[Stored data entries]
******

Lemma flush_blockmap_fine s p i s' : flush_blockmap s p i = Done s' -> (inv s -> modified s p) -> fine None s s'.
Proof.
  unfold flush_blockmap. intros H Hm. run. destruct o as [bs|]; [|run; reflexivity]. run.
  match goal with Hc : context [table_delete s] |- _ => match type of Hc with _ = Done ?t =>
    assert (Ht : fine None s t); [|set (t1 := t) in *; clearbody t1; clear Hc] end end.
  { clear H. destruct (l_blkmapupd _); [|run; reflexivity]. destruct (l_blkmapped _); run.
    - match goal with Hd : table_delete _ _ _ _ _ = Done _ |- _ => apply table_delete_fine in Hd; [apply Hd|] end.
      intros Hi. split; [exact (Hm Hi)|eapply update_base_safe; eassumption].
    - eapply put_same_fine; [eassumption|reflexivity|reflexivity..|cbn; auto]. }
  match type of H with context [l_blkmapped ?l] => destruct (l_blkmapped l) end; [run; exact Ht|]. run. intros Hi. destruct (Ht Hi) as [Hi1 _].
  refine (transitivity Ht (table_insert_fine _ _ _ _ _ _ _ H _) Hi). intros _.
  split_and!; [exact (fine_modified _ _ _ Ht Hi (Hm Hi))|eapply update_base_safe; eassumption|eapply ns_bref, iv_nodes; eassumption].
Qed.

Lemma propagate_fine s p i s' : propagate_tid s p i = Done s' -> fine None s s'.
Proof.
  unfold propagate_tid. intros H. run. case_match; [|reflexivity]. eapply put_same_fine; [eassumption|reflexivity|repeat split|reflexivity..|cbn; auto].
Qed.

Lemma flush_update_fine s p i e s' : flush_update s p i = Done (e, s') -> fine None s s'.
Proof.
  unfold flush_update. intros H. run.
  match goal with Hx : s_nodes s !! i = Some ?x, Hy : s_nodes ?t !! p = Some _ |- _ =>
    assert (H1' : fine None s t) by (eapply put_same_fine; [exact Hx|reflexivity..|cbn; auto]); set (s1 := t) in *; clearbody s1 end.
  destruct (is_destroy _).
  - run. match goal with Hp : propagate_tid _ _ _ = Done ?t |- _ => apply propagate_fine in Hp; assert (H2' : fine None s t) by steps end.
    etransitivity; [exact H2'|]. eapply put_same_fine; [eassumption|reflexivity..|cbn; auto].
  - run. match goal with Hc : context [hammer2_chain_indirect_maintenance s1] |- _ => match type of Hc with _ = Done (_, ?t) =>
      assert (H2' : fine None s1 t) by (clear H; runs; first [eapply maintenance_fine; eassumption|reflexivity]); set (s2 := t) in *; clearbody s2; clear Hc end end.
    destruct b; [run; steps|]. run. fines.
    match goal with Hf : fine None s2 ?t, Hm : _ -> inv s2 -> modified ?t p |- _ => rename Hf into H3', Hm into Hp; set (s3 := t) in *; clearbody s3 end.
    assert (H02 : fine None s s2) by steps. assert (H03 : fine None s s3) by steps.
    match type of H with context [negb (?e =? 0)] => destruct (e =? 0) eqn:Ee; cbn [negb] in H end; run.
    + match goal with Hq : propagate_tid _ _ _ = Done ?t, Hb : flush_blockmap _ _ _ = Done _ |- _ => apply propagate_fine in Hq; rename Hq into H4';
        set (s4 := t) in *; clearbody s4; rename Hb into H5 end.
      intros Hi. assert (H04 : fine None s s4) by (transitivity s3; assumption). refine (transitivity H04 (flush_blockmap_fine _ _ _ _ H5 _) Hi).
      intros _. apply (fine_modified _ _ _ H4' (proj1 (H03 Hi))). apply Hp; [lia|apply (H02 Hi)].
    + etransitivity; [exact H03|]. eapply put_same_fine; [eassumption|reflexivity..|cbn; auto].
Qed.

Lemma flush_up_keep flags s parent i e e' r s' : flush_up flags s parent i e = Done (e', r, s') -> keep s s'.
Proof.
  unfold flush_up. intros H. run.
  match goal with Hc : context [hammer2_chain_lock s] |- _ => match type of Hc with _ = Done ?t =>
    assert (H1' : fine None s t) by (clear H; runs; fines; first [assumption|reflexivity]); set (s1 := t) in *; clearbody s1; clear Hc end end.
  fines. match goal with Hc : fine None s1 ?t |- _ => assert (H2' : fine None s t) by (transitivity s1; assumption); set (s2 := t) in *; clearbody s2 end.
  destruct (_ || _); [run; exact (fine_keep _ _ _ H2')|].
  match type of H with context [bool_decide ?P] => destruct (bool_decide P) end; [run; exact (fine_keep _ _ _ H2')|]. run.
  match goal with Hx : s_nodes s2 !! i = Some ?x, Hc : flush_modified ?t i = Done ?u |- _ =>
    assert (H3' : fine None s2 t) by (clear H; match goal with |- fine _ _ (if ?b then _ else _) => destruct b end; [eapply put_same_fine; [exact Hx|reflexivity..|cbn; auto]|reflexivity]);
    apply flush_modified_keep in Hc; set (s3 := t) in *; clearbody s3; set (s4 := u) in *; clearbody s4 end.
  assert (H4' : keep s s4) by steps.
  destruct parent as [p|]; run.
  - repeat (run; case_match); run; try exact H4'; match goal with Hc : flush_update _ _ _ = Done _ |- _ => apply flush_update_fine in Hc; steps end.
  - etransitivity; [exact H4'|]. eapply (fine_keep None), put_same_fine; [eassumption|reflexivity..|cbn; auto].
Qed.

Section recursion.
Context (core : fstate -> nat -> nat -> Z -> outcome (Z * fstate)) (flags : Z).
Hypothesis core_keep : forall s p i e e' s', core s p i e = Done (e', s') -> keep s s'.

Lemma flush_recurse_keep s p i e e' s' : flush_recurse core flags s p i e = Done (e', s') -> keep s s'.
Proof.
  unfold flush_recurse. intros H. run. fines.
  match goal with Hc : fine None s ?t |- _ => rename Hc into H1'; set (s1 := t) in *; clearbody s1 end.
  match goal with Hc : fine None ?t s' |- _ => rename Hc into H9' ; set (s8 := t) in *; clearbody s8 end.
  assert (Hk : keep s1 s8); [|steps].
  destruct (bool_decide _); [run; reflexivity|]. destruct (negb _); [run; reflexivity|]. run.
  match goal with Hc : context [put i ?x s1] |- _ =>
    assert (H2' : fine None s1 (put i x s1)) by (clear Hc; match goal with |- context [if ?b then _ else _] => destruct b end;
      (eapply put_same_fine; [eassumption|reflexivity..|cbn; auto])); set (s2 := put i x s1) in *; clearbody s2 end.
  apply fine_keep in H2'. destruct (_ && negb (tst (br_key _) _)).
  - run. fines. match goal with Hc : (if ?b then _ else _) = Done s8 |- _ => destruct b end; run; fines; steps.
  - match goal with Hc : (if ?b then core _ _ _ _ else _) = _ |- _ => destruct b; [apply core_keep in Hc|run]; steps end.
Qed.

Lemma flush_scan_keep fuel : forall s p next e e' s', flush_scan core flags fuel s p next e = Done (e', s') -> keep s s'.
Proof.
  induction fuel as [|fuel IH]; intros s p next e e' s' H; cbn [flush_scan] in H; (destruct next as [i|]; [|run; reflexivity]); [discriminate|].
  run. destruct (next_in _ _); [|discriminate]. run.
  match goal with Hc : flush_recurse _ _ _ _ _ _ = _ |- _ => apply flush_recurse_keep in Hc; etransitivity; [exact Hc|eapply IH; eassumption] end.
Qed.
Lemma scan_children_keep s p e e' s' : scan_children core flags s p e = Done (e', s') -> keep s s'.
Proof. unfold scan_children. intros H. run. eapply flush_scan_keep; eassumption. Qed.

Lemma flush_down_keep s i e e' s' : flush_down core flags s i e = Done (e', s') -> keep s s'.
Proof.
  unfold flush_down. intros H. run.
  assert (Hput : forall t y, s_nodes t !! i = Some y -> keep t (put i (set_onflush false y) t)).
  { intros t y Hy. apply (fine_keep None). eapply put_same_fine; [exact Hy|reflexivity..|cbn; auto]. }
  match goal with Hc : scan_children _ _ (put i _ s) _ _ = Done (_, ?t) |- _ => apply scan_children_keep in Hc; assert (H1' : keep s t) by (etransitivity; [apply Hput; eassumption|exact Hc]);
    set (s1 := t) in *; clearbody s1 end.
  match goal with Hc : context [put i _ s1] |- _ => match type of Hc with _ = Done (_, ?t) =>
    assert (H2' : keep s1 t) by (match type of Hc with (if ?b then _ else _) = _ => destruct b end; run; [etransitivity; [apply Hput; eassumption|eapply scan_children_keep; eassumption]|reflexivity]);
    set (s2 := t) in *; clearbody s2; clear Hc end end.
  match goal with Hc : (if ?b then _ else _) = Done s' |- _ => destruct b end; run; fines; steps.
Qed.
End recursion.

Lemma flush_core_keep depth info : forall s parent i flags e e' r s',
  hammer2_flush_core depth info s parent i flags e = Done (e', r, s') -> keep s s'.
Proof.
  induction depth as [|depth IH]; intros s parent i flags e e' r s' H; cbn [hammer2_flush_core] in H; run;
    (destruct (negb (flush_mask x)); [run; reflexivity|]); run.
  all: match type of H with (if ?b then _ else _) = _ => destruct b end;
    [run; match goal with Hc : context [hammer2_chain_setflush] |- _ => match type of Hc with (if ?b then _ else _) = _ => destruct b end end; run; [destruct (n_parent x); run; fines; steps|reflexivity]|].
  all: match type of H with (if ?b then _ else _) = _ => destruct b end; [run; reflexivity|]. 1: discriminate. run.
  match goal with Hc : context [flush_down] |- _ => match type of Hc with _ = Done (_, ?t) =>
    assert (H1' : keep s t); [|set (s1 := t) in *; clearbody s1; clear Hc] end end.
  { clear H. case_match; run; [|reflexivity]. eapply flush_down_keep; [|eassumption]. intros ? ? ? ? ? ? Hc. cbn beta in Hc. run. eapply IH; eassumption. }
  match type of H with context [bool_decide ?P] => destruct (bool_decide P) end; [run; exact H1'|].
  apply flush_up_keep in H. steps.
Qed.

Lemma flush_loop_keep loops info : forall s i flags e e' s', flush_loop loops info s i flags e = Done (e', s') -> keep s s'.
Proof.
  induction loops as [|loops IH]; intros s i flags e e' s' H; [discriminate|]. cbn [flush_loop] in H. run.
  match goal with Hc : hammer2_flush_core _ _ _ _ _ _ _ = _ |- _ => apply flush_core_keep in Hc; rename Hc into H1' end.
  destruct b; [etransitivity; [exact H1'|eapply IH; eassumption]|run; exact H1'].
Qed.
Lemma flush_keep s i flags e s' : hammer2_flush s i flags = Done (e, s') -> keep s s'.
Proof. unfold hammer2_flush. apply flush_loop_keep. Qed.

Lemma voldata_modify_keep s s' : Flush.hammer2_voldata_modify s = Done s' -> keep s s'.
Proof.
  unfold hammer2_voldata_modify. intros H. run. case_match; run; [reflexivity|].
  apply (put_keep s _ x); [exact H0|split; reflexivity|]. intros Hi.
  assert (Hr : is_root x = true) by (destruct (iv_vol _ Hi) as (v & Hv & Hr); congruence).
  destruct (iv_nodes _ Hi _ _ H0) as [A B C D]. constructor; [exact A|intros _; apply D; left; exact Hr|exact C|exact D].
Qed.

******

● **What you should do**:
Counting every line that holds the string "etransitivity", give the total for the data above and nothing else.

● **Task response**:
7